Parsoid currently provides <section> wrappers around HTML and these section wrappers also have editable / uneditable markers on them based on the well-formedness of the wikitect that generated them. So, a section edit scenario, if the section is opened for editing, Parsoid guarantees that the content in there does not contain HTML tags that had an incorrect overlap elsewhere. So, if you open such a section for editing (and just that section), and since VE doesn't introduce bad markup, you are unlikely to cause page corruption.

As for dealing with global state, we have two separate work-in-progress patches

  • https://gerrit.wikimedia.org/r/#/c/mediawiki/services/parsoid/ /456520/ frees clients from having to worry about global state, i.e. what happens if you delete a named ref that is used elsewhere. That patch requires clients to mark deleted references with a 'deleted' marker in the data-mw property instead of actually deleting the refences.
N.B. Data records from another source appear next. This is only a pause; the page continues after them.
(* ===== verification/QuicRaces.v ===== *)
(** * crates/net/quic: state/conn.rs, conn.rs: drops of several threads at once

    [QuicHandles.v] drops one value at a time.  Here a drop is the list of its accesses to the counts, and
    the accesses of several drops interleave: the [Drop] of a [QuicConnState] reads the
    count ([Test]), and its [Arc] is released later ([Release]).  Every run of [QuicHandles.v] is a
    run here ([use_is_race]), with each drop run to its end; and a connection can be freed. *)

From S2P Require Import Prelude EventMap QuicConn QuicClient QuicKeeps QuicHandles.

(** ** Drops by their accesses

    [Test]: [strong_count]; [Release]: the end of an [Arc] of [QuicConnState]; [CounterDec] and [StreamDec]: the
    end of a share of a counter; [Spawn]: what the three [Drop]s do when theirs is the last,
    a clone given to a task. *)
Inductive op := Test | Release | CounterDec (c : nat) | StreamDec (j : nat) | Spawn (t : job).

Section races.
Context {A C : Type} `{!Quiche A C}.
Implicit Types (h : Handles C) (own : list value) (os : list op) (pend : list (list op)).

(** What the task [t] has, cloned. *)
Definition job_clone (t : job) (h : Handles C) : Handles C :=
  match t with
  | RecvLoop c | SendLoop c | CloseStream _ _ c => conn_clone c h
  | CloseConn _ | CloseLast => state_clone h
  end.

(** One access, and what it leads to: the last share of a counter drops what is inside. *)
Definition exec_op (o : op) (h : Handles C) : Handles C * list op :=
  match o with
  | Test => (h, if decide (strong h = 1) then [Spawn CloseLast] else [])
  | Release => (release h, [])
  | CounterDec c =>
      match counters h !! c with
      | Some 1 => (set_counters (delete c (counters h)) h, [Spawn (CloseConn c); Test; Release])
      | Some n => (set_counters (<[c := pred n]> (counters h)) h, [])
      | None => (h, [])
      end
  | StreamDec j =>
      match streams h !! j with
      | Some (id, c, 1) =>
          (set_streams (delete j (streams h)) h, [Spawn (CloseStream j id c); Test; Release; CounterDec c])
      | Some (id, c, n) => (set_streams (<[j := (id, c, pred n)]> (streams h)) h, [])
      | None => (h, [])
      end
  | Spawn t => (spawn t (job_clone t h), [])
  end.

(** The drop of a value, field by field, and of what a task that ends has; a task of a lone pointer that
    ends without panic forgets it. *)
Definition conn_ops (c : nat) : list op := [Test; Release; CounterDec c].
Definition value_ops (v : value) : list op :=
  match v with
  | OState => [Test; Release]
  | OConn c => conn_ops c
  | OStream c j => conn_ops c ++ [StreamDec j]
  end.
Definition job_ops (t : job) (ok : bool) : list op :=
  match t with
  | RecvLoop c | SendLoop c | CloseStream _ _ c => conn_ops c
  | CloseConn _ => [Test; Release]
  | CloseLast => if ok then [] else [Test; Release]
  end.
Definition forget (t : job) (ok : bool) (h : Handles C) : Handles C :=
  match t with CloseLast => if ok then task_end CloseLast true h else h | _ => h end.

(** ** The threads together

    [pend] are the drops under way, each with the accesses left. *)
Definition race : Type := Handles C * list value * list (list op).

Inductive race_step : race → race → Prop :=
| race_clone h own pend v :
    v ∈ own → race_step (h, own, pend) (value_clone v h, v :: own, pend)
| race_open h h' own pend v c st :
    v ∈ own → value_conn v = Some c → QuicConn_open_stream c h = (h', Ok st) →
    race_step (h, own, pend) (h', st :: own, pend)
| race_accept h h' own pend v c st :
    v ∈ own → value_conn v = Some c → QuicConn_accept_stream c h = (h', Ready (Ok (Some st))) →
    race_step (h, own, pend) (h', st :: own, pend)
| race_method h own pend v s s' es :
    v ∈ own → conn h = Some s → conn_step s es s' →
    race_step (h, own, pend) (set_conn (Some s') (strong h) h, own, pend)
| race_into h own pend :
    OState ∈ own →
    race_step (h, own, pend) ((conn_from h).2, OConn (conn_from h).1 :: remove_one OState own, pend)
| race_drop h own pend v :
    v ∈ own → race_step (h, own, pend) (h, remove_one v own, value_ops v :: pend)
| race_round h h' own pend i t (a : answer (A:=A)) :
    tasks h !! i = Some t → task_round t a h = (h', None) → race_step (h, own, pend) (h', own, pend)
| race_end h h' own pend i t (a : answer (A:=A)) ok :
    tasks h !! i = Some t → task_round t a h = (h', Some ok) →
    race_step (h, own, pend) (forget t ok (set_tasks (delete i (tasks h')) h'), own, job_ops t ok :: pend)
| race_op h h' own l1 l2 o os more :
    exec_op o h = (h', more) → race_step (h, own, l1 ++ (o :: os) :: l2) (h', own, l1 ++ (more ++ os) :: l2)
| race_done h own l1 l2 : race_step (h, own, l1 ++ [] :: l2) (h, own, l1 ++ l2).

(** *** A drop that runs to its end is the one of [QuicHandles.v] *)
Lemma run_op h h' own pend o os more :
  exec_op o h = (h', more) → race_step (h, own, (o :: os) :: pend) (h', own, (more ++ os) :: pend).
Proof. exact (race_op h h' own [] pend o os more). Qed.
Lemma run_done h own pend : race_step (h, own, [] :: pend) (h, own, pend).
Proof. exact (race_done h own [] pend). Qed.

Lemma run_state h own pend os :
  rtc race_step (h, own, (Test :: Release :: os) :: pend) (state_drop h, own, os :: pend).
Proof.
  unfold state_drop, drop_check. eapply rtc_l; [by apply run_op|]. cbn [exec_op]. case_decide.
  - eapply rtc_l; [by apply run_op|]. apply rtc_once. by apply (run_op _ _ _ _ Release os []).
  - apply rtc_once. by apply (run_op _ _ _ _ Release os []).
Qed.
Lemma run_counter c h own pend os :
  rtc race_step (h, own, (CounterDec c :: os) :: pend) (counter_drop c h, own, os :: pend).
Proof.
  eapply rtc_l; [apply run_op, surjective_pairing|]. unfold counter_drop. cbn [exec_op].
  destruct (counters h !! c) as [[|[|n]]|]; try apply rtc_refl.
  eapply rtc_l; [by apply run_op|]. apply run_state.
Qed.
Lemma run_conn c h own pend os :
  rtc race_step (h, own, (conn_ops c ++ os) :: pend) (conn_drop c h, own, os :: pend).
Proof. etrans; [apply run_state|apply run_counter]. Qed.
Lemma run_value v h own pend : rtc race_step (h, own, value_ops v :: pend) (value_drop v h, own, pend).
Proof.
  destruct v as [|c|c j]; simpl value_ops.
  - etrans; [apply run_state|apply rtc_once, run_done].
  - etrans; [apply (run_conn c h own pend [])|apply rtc_once, run_done].
  - etrans; [apply (run_conn c h own pend [StreamDec j])|]. cbn [value_drop]. unfold stream_drop.
    set (h1 := conn_drop c h). clearbody h1.
    eapply rtc_l; [apply run_op, surjective_pairing|]. unfold stream_counter_drop. cbn [exec_op].
    destruct (streams h1 !! j) as [[[id c'] [|[|n]]]|]; try apply rtc_once, run_done.
    eapply rtc_l; [by apply run_op|]. etrans; [apply (run_conn c' _ own pend [])|apply rtc_once, run_done].
Qed.
Lemma run_job t ok h own pend :
  rtc race_step (forget t ok h, own, job_ops t ok :: pend) (task_end t ok h, own, pend).
Proof.
  destruct t as [c|c|c| |j id c]; try exact (run_value (OConn c) h own pend); [exact (run_value OState h own pend)|].
  destruct ok; [apply rtc_once, run_done|exact (run_value OState h own pend)].
Qed.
Parsoid then handles updating state appropriately.
  • https://gerrit.wikimedia.org/r/#/c/mediawiki/services/parsoid/ /441151/ adds support for subtree editing. It effectively takes the desired subtree and computes a "closure" of that subtree wrt global state so that the subtree now behaves like a self-contained high-level document. This depends on the previous patch for handling named references.

As part of the patches above, we are adding extension API endpoints to make this support generic, since for example, there is also templatestyles, which has page-level global state when templatestyle uses are deduplicated.

It will take a little while to work through all the details to completion, test, etc. but that is the generic direction we are going towards on the Parsoid end.

JTannerWMF subscribed.

We need to further explore the approach.

Just as a comment, this task is for "section editing inline with read mode", a cooler/faster system than T76541 (which is section editing on its own page). Not sure if that's clear here.

Thanks. I take your word for it that editing a section on the same page
will be *faster* than loading the section editor on a fresh screen. The
design intent is to reduce client load by putting as little of the page as
practical in edit mode.

Is this task also about supporting action=edit&section=new in VisualEditor? Thank you.

Is this task also about supporting action=edit&section=new in VisualEditor?

I don't think we have plans to add that, sorry.

I am just tyring to get the gnarly dependency graph look a bit more sane .. and AFAIK, this task isn't dependent on read views since you've all embarked on this work in previous years already. If my edit is in error, feel free to add the dependency back.

Not sure how related these are, but task watchers may be interested in T209955: [EPIC: Focus] Isolate Section Editing and children. (My uneducated observation is that the one doesn't necessarily sort the "performance" aspect of this one.)